Police: McDonald’s Worker Attacked For Touching Customer’s Drink Lid

Random acts of violent crime have become commonplace in American society, with service industry workers often becoming the victims of such unprovoked attacks. One recent incident in Boston, Massachusetts, seems to exemplify this troubling trend.

According to authorities, a 34-year-old male customer, who was not immediately identified, became irate during a visit to an area McDonald’s location after an employee touched the lid to his drink and punched the individual “several times.”

The Massachusetts Bay Transportation Authority Transit Police indicated that first responders treated the victim’s injuries at the scene and the suspect was taken into custody.

Of course, this was just the latest in a string of seemingly unjustifiable physical assaults on food service staff.

As far back as 2021, fast food industry insiders were looking for ways to record the shocking rise in attacks on employees.

The Service Employees International Union published a comprehensive report that year using 911 call logs to provide a clearer representation of the problem.
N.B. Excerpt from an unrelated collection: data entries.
(** * Nimbus controller: lineage ledger, template manager, execution template

    A shallow embedding of
    - [scheduler/logical_data_lineage.cc]  (class [LogicalDataLineage]),
    - the template manager                 (class [TemplateManager]),
    - the worker-side execution template   (the [JobTemplate] classes),
    together with the properties of the controller specification that
    concern them. *)

From Stdlib Require Import NArith ZArith Lia.
From stdpp Require Import base tactics option list sorting gmap strings.

Set Default Proof Using "Type".
Set Warnings "-clear-no-such-hyp".

(** ** Outcomes of a call

    The C++ functions either return, stop in a failed [assert], or run
    into behaviour the language leaves undefined (dereferencing a
    past-the-end or dangling [std::list] iterator). *)

Inductive outcome (A : Type) : Type :=
  | Ok (a : A)
  | AssertFail
  | Undefined.
Arguments Ok {A} a.
Arguments AssertFail {A}.
Arguments Undefined {A}.

Global Instance outcome_ret : MRet outcome := λ A a, Ok a.
Global Instance outcome_bind : MBind outcome := λ A B f m,
  match m with
  | Ok a => f a
  | AssertFail => AssertFail
  | Undefined => Undefined
  end.

(** [assert(b)] *)
Definition assert (b : bool) : outcome unit :=
  if b then Ok () else AssertFail.

(** ** Identifiers and lineage entries *)

Definition job_id_t := N.
Definition logical_data_id_t := N.
Definition data_version_t := N.
Definition job_depth_t := N.

(** Modelled from the spec: [IDSet<job_id_t>] ([shared/idset.h] is not
    among the sources) is a finite set of job ids with [size] and
    [remove]. *)
Abbreviation IDSet := (gset job_id_t).

(** Modelled from the spec: [LdlEntry] ([scheduler/ldl_entry.h] is not
    among the sources) is the lineage entry
    [(job_id, version, depth, sterile)], built by
    [LdlEntry(job_id, version, job_depth, sterile)] and read through the
    accessors of the same names. *)
Record LdlEntry : Type := mkLdlEntry {
  job_id : job_id_t;
  version : data_version_t;
  job_depth : job_depth_t;
  sterile : bool
}.

(** ** [std::list] nodes and iterators

    [Chain] is a [std::list<LdlEntry>] and [Index] a
    [std::list<Chain::iterator>]: the parent index holds iterators into
    the chain, and a list iterator stays attached to its node when
    other nodes are inserted or erased.  A chain is therefore a list of
    nodes, each with an identity; an iterator is a node identity or the
    past-the-end position. *)

Definition node := nat.

Inductive iterator : Type :=
  | It (n : node)
  | End.

Global Instance iterator_eq_dec : EqDecision iterator.
Proof. solve_decision. Defined.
According to that data, there were at least 77,000 acts of violence or threats thereof reported between 2017 and 2020 in just the McDonald’s, Burger King, Carl’s Jr. and Jack-in-the-Box restaurants located in the nine most populous cities in California.

“They’ve been choked by customers, pulled by the hair, grabbed at or pushed, and hit with food or other projectiles,” according to the report. “Many more workers describe living in fear as a result of threats from customers or being emotionally shaken by violent incidents they witnessed.”

In some cases, employees who have attempted to defend themselves, their coworkers and customers were unceremoniously fired by their employers, as was reportedly the case after a viral video showed a quick-thinking Waffle House employee respond to the threat posed by a group of unruly individuals.

Not only was the worker — identified only as Halie B in a social media video last year in which she recounted her experience — reportedly fired for preventing a flying chair from hitting her, she said she had been prevented from getting a job at any of the chain’s other locations.

“I was blacklisted,” she claimed. “I can’t ever work for Waffle House again. I tried working for another sometime earlier this year and they found out I was blacklisted.”